Evaluating the information that genomics companies provide requires a basic grasp of modern genetics and its methods, and of the uncertainty inherent in this type of data. In brief: Our hereditary characteristics are mostly encoded in the 23 pairs of chromosomes in our body’s cells. (Hence the name of the company 23andMe.) Our chromosomes are made of DNA, a long molecule shaped, famously, like a double helix and made up of individual units called nucleotides. There are four kinds of nucleotides in DNA, usually symbolized by the letters A, C, G, and T. The term “gene” generally refers to a stretch of DNA on a chromosome that serves, through the sequence of nucleotides, to provide the information for the synthesis of a large biological molecule, usually a protein (or sometimes RNA, a molecule related to DNA). The synthesis of a protein (or an RNA molecule) encoded in a gene is referred to as the “expression” of that gene. For example, the APOE gene (pronounced by saying each letter, “A-P-O-E”) encodes the cholesterol-carrying protein apolipoprotein E; some mutations of APOE are associated with Alzheimer’s disease.
Proteins in cells interact with one another in a variety of ways. Some proteins, for example, serve as transcription factors, which bind to the DNA and initiate expression of other genes. The observable traits of the organism — what biologists call phenotypes — result from a combination of gene expression and the interactions of proteins. There is a further influence from environmental factors, such as diet, smoking, and medications, which can affect the emergence of phenotypic traits, sometimes by changing the pattern of gene expression, but also by simply affecting the way the body grows or functions, as a high-fat diet affects the cardiovascular system by causing fatty plaques to develop in arteries.

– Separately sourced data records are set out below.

(** When the number of objectives is [q] times the number of days, every
    day of the plan gets [q] objectives: the objective at position [j] is
    due [floor(j / q)] days after today. *)
Theorem plan_equal_blocks (payload : PlanIn) (today : Z) (st : Store)
  (q : Z) (j : nat) (obj : str) :
  1 <= p_days payload ->
  1 <= q ->
  len (effective_objectives payload) = q * p_days payload ->
  nth_error (effective_objectives payload) j = Some obj ->
  nth_error (pr_tasks (fst (plan payload today st))) j
  = Some {| pt_title := obj; pt_due_date := today + Z.of_nat j / q;
            pt_status := $"todo"; pt_priority := $"medium" |}.
Proof.
  intros Hd Hq Hlen Hj. rewrite (plan_task_nth payload today st j obj Hj).
  assert (Hjl : (j < length (effective_objectives payload))%nat)
    by (apply nth_error_Some; congruence).
  assert (Hpd : per_day_of payload = q).
  { unfold per_day_of, int_quot. rewrite Hlen.
    rewrite (Z.max_r 1 (p_days payload)), Z.div_mul by lia. lia. }
  rewrite Hpd. unfold len in Hlen.
  assert (Z.of_nat j / q < p_days payload)
    by (apply Z.div_lt_upper_bound; lia).
  do 2 f_equal. lia.
Qed.

Lemma plan_equal_blocks_witness :
  nth_error
    (pr_tasks (fst (plan {| p_title := $"Week";
                            p_objectives := [$"a"; $"b"; $"c"; $"d"];
                            p_days := 2 |} 100 []))) 3
  = Some {| pt_title := $"d"; pt_due_date := 100 + Z.of_nat 3 / 2;
            pt_status := $"todo"; pt_priority := $"medium" |}.
Proof.
  apply (plan_equal_blocks
           {| p_title := $"Week"; p_objectives := [$"a"; $"b"; $"c"; $"d"];
              p_days := 2 |} 100 [] 2 3 $"d");
    [simpl; lia | lia | reflexivity | reflexivity].
Defined.

(** ** The doubt explainer: the context step *)

(** A context that is not empty adds one step in front of the four steps
    of the outline: the prefix "Understand the context: " and the first
    200 characters of the context, 224 characters at most.  An empty
    context adds nothing, like an absent one. *)
Theorem doubts_context_step (question : str) (context : option str)
  (st : Store) :
  let steps :=
    dr_steps (fst (doubts {| q_question := question;
                             q_context := context |} st)) in
  let outline :=
    dr_steps (fst (doubts {| q_question := question;
                             q_context := None |} st)) in
  (forall c, context = Some c -> c <> [] ->
     steps = (context_prefix ++ upto 200 c) :: outline
     /\ len (context_prefix ++ upto 200 c) <= 224)
  /\ (context = Some [] -> steps = outline).
Proof.
  intros steps outline. subst steps outline. split.
  - intros c -> Hc. split.
    + destruct c; [congruence | reflexivity].
    + rewrite len_app. pose proof (len_upto_le 200 c ltac:(lia)).
      change (len context_prefix) with 24. lia.
  - now intros ->.
Qed.

Lemma doubts_context_step_witness :
  dr_steps (fst (doubts {| q_question := $"Why?";
                           q_context := Some $"Ohm's law" |} []))
  = (context_prefix ++ upto 200 $"Ohm's law")
    :: dr_steps (fst (doubts {| q_question := $"Why?";
                                q_context := None |} []))
  /\ len (context_prefix ++ upto 200 $"Ohm's law") <= 224.
Proof.
  destruct (doubts_context_step $"Why?" (Some $"Ohm's law") []) as [H _].
  apply (H $"Ohm's law"); [reflexivity | discriminate].
Defined.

Some diseases and disorders have a genetic basis: as a result of mutation, an individual expresses defective copies of a gene or genes, thereby interfering with certain biological processes and causing illness. Usually such diseases are classified as either Mendelian or complex. A Mendelian genetic disease is one that is caused by a mutation of a single gene, and is thus inherited according to the simple laws discovered through Gregor Mendel’s experiments with pea plants. Most Mendelian disease genes are recessive, meaning that one must receive the defective version of the gene from both parents in order to develop the disease. A familiar example of a Mendelian disease is sickle-cell anemia. The allele (the term for a specific version of a gene) that causes sickle-cell anemia contains a change in a single nucleotide in the DNA sequence that encodes beta globin, one of the two protein molecules that make up hemoglobin — a protein in the blood that is necessary for carrying oxygen throughout the body. If an individual receives the mutant allele from just one parent, he becomes a “carrier” of sickle-cell anemia, but because he received a normal allele from his other parent, he is able to produce enough normal hemoglobin that he will not experience symptoms of the disease. But if the individual receives the mutant allele from both parents, the result is sickle-cell anemia, a serious illness.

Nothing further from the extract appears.